### INSTRUCTIONS TO FOLLOW
Write out the listing below exactly, beginning at its first line and ending with the line that contains "Definition of_poll (r".

### SOURCE DATA
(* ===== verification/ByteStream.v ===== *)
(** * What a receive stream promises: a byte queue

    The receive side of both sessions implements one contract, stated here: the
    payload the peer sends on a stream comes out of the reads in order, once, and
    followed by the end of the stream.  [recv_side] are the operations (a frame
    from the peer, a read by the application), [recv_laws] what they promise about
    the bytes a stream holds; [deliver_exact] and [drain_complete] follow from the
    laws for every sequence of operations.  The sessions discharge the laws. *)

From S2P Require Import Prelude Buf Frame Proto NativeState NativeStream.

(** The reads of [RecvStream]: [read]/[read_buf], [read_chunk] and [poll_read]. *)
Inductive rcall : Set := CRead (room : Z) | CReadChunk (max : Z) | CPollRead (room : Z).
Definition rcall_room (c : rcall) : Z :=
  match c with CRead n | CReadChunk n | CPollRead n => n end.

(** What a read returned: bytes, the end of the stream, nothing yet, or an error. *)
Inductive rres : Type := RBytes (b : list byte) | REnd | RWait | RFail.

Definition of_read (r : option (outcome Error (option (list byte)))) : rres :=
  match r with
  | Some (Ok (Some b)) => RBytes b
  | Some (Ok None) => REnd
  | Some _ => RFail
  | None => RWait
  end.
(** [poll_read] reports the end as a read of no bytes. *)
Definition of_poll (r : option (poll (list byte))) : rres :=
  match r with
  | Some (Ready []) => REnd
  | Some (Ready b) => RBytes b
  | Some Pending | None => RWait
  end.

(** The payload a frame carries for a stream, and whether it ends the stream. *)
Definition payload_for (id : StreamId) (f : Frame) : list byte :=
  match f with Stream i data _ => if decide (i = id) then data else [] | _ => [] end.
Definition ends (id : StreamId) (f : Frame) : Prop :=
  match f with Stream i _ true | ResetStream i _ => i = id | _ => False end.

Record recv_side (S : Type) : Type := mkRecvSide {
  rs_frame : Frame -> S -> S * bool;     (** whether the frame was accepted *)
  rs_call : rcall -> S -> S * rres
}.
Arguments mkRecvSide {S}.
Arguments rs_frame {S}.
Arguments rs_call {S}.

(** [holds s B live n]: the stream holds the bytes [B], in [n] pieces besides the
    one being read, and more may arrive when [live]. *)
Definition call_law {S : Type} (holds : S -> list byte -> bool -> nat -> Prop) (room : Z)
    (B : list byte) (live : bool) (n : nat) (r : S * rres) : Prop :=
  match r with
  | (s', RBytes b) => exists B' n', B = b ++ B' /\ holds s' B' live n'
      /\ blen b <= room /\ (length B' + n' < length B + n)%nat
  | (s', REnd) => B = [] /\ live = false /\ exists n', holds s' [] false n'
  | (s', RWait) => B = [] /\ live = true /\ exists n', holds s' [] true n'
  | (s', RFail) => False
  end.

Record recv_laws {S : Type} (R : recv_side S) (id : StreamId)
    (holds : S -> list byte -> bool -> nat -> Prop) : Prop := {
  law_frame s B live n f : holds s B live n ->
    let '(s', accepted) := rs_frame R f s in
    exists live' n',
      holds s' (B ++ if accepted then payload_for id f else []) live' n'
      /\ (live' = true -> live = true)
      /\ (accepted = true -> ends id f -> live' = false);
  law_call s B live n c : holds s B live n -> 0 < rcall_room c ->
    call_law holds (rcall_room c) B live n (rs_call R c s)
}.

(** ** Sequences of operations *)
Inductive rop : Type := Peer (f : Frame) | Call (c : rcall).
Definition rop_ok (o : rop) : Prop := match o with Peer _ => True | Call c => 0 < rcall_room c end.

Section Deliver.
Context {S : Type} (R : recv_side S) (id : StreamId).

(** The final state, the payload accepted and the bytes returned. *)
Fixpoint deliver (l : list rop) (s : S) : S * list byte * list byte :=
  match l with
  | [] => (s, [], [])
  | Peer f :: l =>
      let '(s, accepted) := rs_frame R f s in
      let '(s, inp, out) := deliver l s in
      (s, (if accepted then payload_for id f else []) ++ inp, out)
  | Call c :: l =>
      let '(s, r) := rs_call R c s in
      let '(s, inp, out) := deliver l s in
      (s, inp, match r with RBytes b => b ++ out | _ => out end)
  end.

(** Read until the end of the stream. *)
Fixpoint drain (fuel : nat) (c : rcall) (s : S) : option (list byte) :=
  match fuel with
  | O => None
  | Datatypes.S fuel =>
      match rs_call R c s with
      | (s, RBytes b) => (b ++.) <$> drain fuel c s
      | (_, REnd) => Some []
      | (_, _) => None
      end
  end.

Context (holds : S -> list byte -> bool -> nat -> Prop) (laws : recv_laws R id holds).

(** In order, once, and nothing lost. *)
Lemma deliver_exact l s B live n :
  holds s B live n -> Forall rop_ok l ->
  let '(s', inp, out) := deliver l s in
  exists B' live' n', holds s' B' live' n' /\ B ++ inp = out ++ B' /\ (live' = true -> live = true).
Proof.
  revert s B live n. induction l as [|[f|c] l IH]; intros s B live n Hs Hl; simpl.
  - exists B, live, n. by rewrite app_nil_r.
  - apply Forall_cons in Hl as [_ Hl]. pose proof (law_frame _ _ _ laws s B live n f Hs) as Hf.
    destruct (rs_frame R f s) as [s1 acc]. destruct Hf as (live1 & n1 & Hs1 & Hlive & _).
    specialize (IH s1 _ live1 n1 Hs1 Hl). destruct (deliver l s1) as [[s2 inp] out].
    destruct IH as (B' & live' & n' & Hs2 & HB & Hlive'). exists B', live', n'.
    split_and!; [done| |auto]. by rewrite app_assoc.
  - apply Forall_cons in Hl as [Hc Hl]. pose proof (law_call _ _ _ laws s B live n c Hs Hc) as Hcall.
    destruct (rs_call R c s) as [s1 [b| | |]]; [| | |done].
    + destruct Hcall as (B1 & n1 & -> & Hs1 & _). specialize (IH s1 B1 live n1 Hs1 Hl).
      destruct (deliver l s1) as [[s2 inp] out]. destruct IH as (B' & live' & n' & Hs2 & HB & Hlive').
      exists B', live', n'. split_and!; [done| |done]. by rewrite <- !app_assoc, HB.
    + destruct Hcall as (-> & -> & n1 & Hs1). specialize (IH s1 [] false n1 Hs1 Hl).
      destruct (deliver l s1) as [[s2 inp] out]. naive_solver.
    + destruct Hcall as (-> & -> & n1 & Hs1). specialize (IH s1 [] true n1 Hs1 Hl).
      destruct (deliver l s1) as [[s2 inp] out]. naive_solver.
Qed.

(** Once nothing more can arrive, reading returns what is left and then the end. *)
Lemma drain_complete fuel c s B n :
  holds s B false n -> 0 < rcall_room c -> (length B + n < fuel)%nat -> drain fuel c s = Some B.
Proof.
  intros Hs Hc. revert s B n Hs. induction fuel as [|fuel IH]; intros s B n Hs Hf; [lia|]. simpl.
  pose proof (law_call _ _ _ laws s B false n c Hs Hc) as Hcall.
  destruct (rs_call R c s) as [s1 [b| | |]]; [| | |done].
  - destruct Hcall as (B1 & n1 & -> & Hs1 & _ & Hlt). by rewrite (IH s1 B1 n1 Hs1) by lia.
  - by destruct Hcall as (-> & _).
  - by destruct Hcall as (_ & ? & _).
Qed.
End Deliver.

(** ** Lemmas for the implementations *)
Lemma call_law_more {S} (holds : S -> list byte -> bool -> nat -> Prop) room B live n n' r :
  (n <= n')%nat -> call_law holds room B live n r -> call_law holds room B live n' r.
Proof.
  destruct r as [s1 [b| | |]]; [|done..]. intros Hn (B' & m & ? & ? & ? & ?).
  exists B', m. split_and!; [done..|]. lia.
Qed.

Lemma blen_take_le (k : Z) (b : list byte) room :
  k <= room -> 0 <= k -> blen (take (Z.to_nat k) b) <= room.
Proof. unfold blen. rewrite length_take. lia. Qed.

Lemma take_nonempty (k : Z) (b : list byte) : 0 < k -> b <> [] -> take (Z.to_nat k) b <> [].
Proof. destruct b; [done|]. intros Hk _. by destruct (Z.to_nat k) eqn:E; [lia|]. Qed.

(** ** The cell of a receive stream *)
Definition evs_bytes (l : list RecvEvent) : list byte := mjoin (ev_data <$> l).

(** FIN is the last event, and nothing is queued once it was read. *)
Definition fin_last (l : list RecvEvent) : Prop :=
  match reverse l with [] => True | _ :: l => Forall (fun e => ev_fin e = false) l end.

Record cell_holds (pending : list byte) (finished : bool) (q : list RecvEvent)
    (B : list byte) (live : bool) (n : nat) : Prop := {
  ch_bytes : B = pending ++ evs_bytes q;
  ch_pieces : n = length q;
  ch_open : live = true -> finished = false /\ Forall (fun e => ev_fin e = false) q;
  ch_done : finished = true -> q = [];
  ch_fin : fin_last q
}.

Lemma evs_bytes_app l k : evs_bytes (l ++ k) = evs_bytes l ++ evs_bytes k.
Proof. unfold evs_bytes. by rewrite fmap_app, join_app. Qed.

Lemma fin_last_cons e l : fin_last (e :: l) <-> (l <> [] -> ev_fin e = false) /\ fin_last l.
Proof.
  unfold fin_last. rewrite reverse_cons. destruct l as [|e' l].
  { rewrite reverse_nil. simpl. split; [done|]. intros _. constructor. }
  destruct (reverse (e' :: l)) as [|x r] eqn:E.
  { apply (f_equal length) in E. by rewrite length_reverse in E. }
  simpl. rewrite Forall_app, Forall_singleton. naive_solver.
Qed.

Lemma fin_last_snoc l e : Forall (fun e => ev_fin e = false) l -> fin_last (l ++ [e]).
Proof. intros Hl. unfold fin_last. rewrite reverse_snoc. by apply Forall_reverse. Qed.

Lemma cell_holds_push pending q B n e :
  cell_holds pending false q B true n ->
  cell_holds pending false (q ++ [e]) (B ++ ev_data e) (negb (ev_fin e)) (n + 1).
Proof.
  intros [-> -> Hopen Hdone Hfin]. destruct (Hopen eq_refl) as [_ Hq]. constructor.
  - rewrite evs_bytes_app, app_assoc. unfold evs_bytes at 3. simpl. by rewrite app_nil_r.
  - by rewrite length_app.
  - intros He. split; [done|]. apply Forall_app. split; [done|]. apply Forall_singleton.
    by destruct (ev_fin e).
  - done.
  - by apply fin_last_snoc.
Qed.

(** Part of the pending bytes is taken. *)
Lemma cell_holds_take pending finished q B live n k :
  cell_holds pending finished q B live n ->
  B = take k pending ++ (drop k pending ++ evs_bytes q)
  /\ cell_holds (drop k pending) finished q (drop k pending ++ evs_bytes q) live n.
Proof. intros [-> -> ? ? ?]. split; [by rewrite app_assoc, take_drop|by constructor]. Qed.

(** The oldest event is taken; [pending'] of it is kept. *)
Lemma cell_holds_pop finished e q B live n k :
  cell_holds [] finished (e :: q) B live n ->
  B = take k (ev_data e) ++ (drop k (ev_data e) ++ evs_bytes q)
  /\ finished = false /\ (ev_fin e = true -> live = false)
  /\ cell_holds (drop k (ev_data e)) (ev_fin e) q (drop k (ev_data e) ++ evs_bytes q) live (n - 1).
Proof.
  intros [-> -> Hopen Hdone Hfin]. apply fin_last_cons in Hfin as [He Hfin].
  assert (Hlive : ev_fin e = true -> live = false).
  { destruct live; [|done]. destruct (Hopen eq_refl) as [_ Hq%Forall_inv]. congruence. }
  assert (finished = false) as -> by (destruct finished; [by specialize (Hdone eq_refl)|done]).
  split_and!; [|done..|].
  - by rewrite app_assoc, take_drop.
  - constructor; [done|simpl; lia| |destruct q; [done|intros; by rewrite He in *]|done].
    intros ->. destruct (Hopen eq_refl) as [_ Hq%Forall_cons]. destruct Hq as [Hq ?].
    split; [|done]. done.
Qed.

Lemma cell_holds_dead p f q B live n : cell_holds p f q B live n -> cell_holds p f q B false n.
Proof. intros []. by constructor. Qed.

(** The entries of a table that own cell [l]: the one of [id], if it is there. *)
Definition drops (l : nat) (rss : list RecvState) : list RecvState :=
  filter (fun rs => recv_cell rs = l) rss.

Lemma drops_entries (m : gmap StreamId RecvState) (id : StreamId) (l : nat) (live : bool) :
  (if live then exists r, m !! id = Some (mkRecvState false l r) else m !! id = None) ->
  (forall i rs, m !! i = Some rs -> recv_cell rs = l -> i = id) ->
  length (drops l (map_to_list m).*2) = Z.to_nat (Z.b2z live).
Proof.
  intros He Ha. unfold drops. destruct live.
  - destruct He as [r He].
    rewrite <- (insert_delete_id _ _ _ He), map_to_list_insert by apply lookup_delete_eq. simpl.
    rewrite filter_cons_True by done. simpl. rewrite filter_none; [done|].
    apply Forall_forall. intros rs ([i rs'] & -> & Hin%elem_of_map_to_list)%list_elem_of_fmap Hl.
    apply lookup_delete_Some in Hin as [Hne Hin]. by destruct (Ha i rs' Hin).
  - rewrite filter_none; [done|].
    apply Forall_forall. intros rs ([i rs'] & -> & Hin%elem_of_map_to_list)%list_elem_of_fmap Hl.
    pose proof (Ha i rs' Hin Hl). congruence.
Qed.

### SOLVED PROBLEM
(* ===== verification/ByteStream.v ===== *)
(** * What a receive stream promises: a byte queue

    The receive side of both sessions implements one contract, stated here: the
    payload the peer sends on a stream comes out of the reads in order, once, and
    followed by the end of the stream.  [recv_side] are the operations (a frame
    from the peer, a read by the application), [recv_laws] what they promise about
    the bytes a stream holds; [deliver_exact] and [drain_complete] follow from the
    laws for every sequence of operations.  The sessions discharge the laws. *)

From S2P Require Import Prelude Buf Frame Proto NativeState NativeStream.

(** The reads of [RecvStream]: [read]/[read_buf], [read_chunk] and [poll_read]. *)
Inductive rcall : Set := CRead (room : Z) | CReadChunk (max : Z) | CPollRead (room : Z).
Definition rcall_room (c : rcall) : Z :=
  match c with CRead n | CReadChunk n | CPollRead n => n end.

(** What a read returned: bytes, the end of the stream, nothing yet, or an error. *)
Inductive rres : Type := RBytes (b : list byte) | REnd | RWait | RFail.

Definition of_read (r : option (outcome Error (option (list byte)))) : rres :=
  match r with
  | Some (Ok (Some b)) => RBytes b
  | Some (Ok None) => REnd
  | Some _ => RFail
  | None => RWait
  end.
(** [poll_read] reports the end as a read of no bytes. *)
Definition of_poll (r : option (poll (list byte))) : rres :=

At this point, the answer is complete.